• Exercise
Starting at the line with "label : string;" and going on through the line with "Record FastAPI : Type", reproduce each line in the records below exactly and nothing more.

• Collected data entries
★ ★ ★ ★ ★ ★ ★

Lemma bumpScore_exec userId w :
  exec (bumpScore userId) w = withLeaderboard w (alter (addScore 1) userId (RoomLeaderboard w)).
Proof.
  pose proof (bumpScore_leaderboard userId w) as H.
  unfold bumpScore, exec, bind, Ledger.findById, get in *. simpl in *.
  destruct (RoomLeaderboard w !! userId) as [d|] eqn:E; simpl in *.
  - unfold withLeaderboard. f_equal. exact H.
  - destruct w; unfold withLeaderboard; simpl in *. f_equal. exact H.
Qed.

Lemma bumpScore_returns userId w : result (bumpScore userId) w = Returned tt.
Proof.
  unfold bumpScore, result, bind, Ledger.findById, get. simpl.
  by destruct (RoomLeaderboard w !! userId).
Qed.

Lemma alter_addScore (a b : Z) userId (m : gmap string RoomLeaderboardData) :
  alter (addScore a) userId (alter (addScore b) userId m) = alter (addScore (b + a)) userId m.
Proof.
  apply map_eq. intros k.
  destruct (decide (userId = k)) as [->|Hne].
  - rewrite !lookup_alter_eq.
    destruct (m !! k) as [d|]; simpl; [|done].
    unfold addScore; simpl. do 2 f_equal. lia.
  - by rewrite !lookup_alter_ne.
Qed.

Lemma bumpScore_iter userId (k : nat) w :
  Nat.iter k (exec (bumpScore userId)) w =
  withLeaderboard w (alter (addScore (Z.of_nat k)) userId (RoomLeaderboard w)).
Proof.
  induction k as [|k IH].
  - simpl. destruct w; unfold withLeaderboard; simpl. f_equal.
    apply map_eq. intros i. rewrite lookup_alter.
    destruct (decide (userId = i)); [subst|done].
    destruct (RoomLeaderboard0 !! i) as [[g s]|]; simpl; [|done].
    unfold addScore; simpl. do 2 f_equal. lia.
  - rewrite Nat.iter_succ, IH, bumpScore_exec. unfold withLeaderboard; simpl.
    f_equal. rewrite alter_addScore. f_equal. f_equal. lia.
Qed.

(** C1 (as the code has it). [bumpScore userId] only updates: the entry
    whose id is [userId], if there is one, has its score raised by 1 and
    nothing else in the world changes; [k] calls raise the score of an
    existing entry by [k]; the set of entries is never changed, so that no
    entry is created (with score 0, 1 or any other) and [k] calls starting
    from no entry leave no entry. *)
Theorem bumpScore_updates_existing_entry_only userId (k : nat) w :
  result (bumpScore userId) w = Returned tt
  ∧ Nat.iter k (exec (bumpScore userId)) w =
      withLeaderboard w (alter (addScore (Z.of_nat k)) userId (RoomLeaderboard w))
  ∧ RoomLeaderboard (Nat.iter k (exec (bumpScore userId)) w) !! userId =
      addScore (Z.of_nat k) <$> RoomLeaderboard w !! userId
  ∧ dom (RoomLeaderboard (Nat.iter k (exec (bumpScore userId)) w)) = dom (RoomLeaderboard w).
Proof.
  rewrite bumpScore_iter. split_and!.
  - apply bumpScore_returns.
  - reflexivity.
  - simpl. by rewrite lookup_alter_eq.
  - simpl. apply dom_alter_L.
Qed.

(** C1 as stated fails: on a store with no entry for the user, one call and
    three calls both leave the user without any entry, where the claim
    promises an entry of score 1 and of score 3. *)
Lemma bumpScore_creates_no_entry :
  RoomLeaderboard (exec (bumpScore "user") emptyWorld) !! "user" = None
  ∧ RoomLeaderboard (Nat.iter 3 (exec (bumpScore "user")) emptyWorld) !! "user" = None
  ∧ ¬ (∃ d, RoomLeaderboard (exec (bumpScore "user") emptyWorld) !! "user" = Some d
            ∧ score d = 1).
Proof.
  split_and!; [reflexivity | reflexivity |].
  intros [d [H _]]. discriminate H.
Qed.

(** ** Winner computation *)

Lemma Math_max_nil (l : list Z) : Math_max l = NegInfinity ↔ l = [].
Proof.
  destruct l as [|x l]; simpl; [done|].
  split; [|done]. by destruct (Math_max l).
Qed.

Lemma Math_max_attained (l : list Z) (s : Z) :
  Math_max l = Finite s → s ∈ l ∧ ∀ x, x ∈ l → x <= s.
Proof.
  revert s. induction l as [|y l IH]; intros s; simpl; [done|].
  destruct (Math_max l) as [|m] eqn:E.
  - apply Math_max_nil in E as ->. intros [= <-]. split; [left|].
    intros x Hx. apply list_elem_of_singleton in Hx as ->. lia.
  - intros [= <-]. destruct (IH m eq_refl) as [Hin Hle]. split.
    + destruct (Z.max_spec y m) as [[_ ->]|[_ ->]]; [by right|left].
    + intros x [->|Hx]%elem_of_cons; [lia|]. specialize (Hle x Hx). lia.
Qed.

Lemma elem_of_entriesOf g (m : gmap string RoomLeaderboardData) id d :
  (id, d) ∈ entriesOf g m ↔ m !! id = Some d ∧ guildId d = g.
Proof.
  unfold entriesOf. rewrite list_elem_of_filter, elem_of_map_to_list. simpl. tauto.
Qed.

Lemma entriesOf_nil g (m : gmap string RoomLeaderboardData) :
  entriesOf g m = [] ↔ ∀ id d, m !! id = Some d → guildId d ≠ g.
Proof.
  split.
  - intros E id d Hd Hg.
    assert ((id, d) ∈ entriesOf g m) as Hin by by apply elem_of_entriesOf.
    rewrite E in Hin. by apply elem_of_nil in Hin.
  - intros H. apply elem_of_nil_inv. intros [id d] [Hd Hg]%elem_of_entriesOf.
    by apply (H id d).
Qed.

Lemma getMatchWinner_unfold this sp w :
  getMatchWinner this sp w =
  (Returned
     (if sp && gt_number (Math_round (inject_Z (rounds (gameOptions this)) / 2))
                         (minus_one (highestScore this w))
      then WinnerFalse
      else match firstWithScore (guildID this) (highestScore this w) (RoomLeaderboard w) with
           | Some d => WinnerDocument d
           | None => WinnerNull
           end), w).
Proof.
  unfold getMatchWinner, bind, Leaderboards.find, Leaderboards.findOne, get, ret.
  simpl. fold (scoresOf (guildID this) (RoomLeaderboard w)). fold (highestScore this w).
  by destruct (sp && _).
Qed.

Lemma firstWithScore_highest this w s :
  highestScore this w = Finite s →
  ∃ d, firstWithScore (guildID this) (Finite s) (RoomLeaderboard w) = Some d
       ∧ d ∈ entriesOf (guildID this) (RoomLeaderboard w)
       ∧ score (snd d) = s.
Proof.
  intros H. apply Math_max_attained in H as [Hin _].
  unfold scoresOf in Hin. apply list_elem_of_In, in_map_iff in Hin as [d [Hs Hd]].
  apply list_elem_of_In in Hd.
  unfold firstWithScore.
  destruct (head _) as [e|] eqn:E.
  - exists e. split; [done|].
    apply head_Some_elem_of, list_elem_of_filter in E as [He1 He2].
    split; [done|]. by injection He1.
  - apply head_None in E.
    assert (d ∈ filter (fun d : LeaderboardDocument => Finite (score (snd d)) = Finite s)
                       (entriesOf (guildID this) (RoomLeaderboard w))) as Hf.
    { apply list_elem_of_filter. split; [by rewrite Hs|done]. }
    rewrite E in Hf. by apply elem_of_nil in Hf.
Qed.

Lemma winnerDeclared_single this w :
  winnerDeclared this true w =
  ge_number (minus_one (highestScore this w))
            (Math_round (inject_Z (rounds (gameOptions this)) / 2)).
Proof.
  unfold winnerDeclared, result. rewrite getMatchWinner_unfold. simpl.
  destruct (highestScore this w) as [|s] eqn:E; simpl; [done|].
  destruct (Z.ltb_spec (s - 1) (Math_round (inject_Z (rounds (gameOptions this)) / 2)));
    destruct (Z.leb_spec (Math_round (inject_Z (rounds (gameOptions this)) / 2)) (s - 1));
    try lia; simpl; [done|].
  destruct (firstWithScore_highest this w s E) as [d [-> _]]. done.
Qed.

★ ★ ★ ★ ★ ★ ★

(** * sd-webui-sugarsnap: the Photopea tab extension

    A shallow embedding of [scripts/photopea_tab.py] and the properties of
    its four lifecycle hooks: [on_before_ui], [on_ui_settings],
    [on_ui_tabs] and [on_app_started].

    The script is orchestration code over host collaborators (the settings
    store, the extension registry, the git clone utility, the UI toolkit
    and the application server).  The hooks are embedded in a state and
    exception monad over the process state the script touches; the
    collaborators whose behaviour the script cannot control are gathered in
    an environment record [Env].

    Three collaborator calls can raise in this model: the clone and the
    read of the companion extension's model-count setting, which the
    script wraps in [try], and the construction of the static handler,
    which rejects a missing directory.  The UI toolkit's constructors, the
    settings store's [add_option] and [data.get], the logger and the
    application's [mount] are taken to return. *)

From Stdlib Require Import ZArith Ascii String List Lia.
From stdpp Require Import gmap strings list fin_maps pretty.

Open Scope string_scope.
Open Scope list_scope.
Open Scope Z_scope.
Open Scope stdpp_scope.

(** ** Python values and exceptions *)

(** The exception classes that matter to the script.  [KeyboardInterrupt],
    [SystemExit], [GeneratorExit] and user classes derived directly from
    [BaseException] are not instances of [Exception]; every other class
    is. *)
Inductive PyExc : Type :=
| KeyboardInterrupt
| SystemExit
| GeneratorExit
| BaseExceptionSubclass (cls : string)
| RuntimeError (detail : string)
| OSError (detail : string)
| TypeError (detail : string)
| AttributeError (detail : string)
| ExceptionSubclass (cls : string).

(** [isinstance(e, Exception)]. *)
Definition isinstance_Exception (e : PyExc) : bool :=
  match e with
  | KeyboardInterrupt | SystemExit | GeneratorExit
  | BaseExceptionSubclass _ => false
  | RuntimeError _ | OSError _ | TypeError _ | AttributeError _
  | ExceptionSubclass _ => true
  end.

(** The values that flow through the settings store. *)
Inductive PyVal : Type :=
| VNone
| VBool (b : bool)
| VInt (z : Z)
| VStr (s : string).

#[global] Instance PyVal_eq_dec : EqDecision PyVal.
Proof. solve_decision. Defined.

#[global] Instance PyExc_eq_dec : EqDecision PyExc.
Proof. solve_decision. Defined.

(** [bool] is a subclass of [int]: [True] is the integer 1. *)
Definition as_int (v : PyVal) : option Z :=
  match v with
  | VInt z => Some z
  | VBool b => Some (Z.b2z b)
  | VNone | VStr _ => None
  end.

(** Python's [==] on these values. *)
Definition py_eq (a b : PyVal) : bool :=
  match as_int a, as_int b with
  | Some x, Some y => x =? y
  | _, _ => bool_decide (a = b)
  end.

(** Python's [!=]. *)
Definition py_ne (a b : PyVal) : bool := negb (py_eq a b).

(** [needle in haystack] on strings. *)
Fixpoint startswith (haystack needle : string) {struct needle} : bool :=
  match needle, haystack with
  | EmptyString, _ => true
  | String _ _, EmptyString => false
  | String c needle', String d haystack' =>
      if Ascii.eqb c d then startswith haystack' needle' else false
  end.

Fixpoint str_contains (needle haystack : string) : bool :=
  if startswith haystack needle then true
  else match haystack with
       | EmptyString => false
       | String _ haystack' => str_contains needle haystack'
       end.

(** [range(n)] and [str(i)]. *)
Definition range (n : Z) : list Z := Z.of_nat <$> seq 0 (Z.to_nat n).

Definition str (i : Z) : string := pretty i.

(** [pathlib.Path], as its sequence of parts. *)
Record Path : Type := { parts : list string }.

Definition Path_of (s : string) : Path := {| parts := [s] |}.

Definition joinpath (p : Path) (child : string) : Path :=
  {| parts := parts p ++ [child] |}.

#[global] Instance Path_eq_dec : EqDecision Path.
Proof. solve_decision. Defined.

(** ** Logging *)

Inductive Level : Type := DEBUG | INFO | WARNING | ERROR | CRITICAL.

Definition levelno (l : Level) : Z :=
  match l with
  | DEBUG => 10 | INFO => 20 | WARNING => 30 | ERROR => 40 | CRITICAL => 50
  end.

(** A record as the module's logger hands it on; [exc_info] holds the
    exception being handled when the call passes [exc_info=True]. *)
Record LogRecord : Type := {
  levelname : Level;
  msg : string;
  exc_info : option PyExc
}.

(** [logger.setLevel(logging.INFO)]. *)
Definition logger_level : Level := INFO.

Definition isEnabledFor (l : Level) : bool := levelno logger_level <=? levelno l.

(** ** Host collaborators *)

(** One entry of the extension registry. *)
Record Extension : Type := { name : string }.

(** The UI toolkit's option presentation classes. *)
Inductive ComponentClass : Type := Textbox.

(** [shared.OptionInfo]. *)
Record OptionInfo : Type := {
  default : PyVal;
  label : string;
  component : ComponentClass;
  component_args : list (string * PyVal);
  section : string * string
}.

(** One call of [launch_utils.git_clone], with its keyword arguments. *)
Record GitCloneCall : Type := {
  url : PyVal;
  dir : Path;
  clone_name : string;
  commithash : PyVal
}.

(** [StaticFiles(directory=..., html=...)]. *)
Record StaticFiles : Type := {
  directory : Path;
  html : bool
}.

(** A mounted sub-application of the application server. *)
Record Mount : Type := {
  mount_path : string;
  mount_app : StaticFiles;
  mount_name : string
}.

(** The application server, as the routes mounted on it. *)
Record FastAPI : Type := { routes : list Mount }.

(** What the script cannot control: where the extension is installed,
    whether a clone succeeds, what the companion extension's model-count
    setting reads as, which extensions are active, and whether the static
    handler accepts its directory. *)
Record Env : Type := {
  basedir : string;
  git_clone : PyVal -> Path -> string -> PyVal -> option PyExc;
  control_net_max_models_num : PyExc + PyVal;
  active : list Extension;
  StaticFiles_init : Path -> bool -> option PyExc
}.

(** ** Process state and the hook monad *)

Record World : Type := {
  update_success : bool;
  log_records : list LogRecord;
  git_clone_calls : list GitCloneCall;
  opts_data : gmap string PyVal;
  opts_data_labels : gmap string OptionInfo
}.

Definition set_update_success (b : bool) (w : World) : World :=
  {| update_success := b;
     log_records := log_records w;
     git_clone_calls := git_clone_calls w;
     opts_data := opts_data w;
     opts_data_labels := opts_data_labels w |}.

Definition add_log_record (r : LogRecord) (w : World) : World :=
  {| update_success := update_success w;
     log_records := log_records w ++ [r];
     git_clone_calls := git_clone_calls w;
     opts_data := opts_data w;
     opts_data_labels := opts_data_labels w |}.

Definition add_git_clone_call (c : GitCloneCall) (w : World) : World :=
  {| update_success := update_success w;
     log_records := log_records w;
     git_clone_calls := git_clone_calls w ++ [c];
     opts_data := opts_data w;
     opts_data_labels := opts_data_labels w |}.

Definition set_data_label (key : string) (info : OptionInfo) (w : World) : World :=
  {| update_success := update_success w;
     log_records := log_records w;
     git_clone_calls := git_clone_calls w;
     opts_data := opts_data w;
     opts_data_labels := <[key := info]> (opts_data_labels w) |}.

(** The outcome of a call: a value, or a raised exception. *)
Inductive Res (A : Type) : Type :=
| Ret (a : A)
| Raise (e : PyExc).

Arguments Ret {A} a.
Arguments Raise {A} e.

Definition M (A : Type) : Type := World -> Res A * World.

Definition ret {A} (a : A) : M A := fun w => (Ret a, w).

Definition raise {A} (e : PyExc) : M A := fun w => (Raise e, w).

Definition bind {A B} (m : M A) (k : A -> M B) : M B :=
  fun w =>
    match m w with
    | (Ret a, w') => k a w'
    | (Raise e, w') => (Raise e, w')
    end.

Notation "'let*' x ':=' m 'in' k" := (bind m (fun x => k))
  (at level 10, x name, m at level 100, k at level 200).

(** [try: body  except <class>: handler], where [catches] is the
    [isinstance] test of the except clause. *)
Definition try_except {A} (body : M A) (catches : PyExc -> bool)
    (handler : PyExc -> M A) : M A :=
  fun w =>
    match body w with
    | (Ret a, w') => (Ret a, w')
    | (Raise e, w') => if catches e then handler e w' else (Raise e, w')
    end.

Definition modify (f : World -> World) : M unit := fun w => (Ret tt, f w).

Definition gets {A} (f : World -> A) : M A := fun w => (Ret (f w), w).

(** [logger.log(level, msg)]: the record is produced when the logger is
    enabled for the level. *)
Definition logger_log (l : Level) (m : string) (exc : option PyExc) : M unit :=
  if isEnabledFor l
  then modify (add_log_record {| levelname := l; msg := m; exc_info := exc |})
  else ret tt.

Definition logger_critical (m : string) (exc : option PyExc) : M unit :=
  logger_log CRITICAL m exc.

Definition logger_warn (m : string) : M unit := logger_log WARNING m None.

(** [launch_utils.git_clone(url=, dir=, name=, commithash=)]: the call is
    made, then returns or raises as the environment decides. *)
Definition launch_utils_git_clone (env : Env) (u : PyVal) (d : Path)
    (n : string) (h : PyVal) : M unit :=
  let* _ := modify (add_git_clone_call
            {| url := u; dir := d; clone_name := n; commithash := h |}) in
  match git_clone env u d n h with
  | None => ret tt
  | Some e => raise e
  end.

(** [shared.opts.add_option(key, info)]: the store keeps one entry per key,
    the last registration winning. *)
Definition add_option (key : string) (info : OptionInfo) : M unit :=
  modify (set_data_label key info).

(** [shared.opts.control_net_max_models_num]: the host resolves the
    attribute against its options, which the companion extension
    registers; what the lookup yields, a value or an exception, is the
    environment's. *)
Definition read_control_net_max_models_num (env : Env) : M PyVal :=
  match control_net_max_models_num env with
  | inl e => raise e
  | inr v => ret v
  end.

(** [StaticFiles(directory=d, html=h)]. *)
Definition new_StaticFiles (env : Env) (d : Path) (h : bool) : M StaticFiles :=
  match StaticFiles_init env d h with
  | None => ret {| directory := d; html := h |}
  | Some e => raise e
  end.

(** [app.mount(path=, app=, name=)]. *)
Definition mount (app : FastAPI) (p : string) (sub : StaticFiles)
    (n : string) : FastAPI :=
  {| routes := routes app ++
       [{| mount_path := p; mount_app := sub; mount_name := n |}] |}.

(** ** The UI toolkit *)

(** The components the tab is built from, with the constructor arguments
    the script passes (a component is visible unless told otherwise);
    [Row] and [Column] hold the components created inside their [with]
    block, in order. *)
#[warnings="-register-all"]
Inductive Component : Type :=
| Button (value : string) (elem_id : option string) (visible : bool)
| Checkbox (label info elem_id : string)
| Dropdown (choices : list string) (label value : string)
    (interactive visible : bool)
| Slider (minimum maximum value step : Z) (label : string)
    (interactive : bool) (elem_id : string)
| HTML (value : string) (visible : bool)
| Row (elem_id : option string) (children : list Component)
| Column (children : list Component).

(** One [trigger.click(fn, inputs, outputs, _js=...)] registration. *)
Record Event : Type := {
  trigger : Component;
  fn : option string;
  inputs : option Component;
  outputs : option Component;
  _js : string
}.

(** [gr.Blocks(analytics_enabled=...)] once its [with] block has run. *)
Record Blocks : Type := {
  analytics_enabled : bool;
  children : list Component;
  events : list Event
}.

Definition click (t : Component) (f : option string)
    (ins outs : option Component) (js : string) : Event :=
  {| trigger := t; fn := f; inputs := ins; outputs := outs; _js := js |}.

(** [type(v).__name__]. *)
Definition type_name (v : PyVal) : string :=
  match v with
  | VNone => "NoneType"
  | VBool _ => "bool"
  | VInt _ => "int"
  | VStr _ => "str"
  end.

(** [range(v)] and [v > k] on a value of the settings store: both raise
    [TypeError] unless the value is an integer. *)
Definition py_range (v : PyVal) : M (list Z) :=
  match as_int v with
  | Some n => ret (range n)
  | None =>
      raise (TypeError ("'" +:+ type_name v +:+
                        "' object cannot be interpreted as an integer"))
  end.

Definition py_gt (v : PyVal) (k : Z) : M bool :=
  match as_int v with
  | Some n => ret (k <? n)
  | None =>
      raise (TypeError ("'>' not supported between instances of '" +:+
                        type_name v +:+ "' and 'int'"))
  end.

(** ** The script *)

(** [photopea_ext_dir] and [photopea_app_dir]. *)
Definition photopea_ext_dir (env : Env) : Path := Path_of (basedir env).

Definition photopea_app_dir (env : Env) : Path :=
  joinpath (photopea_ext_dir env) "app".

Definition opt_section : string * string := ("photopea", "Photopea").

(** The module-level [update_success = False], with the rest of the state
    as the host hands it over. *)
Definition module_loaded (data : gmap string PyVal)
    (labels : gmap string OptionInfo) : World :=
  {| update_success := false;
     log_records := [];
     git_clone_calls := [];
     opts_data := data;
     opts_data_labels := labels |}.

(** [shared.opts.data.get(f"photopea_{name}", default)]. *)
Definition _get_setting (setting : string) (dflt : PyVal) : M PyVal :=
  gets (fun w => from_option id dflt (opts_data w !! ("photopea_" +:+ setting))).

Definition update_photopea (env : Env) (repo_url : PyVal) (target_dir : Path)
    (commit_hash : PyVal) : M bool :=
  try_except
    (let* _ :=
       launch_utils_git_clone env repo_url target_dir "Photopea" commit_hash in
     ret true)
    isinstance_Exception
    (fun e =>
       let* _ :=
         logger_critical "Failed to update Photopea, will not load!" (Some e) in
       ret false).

★ ★ ★ ★ ★ ★ ★

• Answer section
  label : string;
  component : ComponentClass;
  component_args : list (string * PyVal);
  section : string * string
}.

(** One call of [launch_utils.git_clone], with its keyword arguments. *)
Record GitCloneCall : Type := {
  url : PyVal;
  dir : Path;
  clone_name : string;
  commithash : PyVal
}.

(** [StaticFiles(directory=..., html=...)]. *)
Record StaticFiles : Type := {
  directory : Path;
  html : bool
}.

(** A mounted sub-application of the application server. *)
Record Mount : Type := {
  mount_path : string;
  mount_app : StaticFiles;
  mount_name : string
}.

(** The application server, as the routes mounted on it. *)
Record FastAPI : Type := { routes : list Mount }.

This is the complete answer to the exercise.